Search the entries below for "Variables" and copy each matching line.
***
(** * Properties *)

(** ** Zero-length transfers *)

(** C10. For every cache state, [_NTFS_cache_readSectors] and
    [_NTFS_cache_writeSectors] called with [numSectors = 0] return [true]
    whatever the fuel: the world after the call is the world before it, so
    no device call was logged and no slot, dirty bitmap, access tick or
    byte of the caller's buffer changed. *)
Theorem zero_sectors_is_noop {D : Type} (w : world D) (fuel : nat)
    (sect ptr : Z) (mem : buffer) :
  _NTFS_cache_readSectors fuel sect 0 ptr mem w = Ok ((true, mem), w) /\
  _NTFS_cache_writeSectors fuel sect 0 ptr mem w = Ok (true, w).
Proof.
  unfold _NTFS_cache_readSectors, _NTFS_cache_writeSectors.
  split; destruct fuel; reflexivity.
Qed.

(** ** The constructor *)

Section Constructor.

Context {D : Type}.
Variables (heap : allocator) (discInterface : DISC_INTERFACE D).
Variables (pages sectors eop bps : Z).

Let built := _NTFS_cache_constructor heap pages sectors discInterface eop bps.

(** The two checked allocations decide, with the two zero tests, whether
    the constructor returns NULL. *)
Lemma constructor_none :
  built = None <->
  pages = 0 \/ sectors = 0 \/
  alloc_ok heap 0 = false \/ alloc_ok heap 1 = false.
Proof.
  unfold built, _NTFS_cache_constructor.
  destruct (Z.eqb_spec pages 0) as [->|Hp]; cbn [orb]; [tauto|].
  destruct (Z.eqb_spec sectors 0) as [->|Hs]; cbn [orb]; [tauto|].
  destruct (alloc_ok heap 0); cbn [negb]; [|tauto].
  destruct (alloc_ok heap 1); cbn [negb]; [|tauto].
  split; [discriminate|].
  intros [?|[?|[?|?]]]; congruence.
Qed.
***
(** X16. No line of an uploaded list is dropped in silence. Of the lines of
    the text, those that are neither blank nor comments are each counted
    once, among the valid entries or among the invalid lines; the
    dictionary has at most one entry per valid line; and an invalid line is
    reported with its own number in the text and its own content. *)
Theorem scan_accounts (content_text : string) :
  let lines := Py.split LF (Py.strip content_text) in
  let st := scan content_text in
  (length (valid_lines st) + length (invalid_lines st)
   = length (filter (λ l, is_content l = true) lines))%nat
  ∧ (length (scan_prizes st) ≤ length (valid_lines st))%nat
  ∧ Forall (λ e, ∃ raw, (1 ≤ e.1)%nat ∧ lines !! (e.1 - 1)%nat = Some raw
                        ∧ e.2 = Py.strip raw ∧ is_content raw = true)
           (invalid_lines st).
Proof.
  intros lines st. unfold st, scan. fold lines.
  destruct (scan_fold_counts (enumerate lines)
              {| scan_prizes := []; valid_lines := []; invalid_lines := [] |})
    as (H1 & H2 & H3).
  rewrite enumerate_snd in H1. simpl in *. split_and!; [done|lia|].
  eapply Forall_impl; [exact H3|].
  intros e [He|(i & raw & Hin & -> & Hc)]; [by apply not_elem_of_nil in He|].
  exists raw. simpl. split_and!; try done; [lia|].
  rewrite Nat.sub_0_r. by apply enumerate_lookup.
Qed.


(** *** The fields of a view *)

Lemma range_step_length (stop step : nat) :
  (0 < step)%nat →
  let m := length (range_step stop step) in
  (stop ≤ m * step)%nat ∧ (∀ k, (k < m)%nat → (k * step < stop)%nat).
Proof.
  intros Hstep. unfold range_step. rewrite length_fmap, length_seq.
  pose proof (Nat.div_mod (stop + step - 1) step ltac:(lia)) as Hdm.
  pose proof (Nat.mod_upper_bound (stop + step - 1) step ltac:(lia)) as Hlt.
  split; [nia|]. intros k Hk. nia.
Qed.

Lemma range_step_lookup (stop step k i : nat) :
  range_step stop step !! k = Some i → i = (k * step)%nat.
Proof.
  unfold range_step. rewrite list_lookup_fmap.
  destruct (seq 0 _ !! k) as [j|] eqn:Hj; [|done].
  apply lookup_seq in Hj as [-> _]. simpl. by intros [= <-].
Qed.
***
◆ **Finished task**
Variables (heap : allocator) (discInterface : DISC_INTERFACE D).
Variables (pages sectors eop bps : Z).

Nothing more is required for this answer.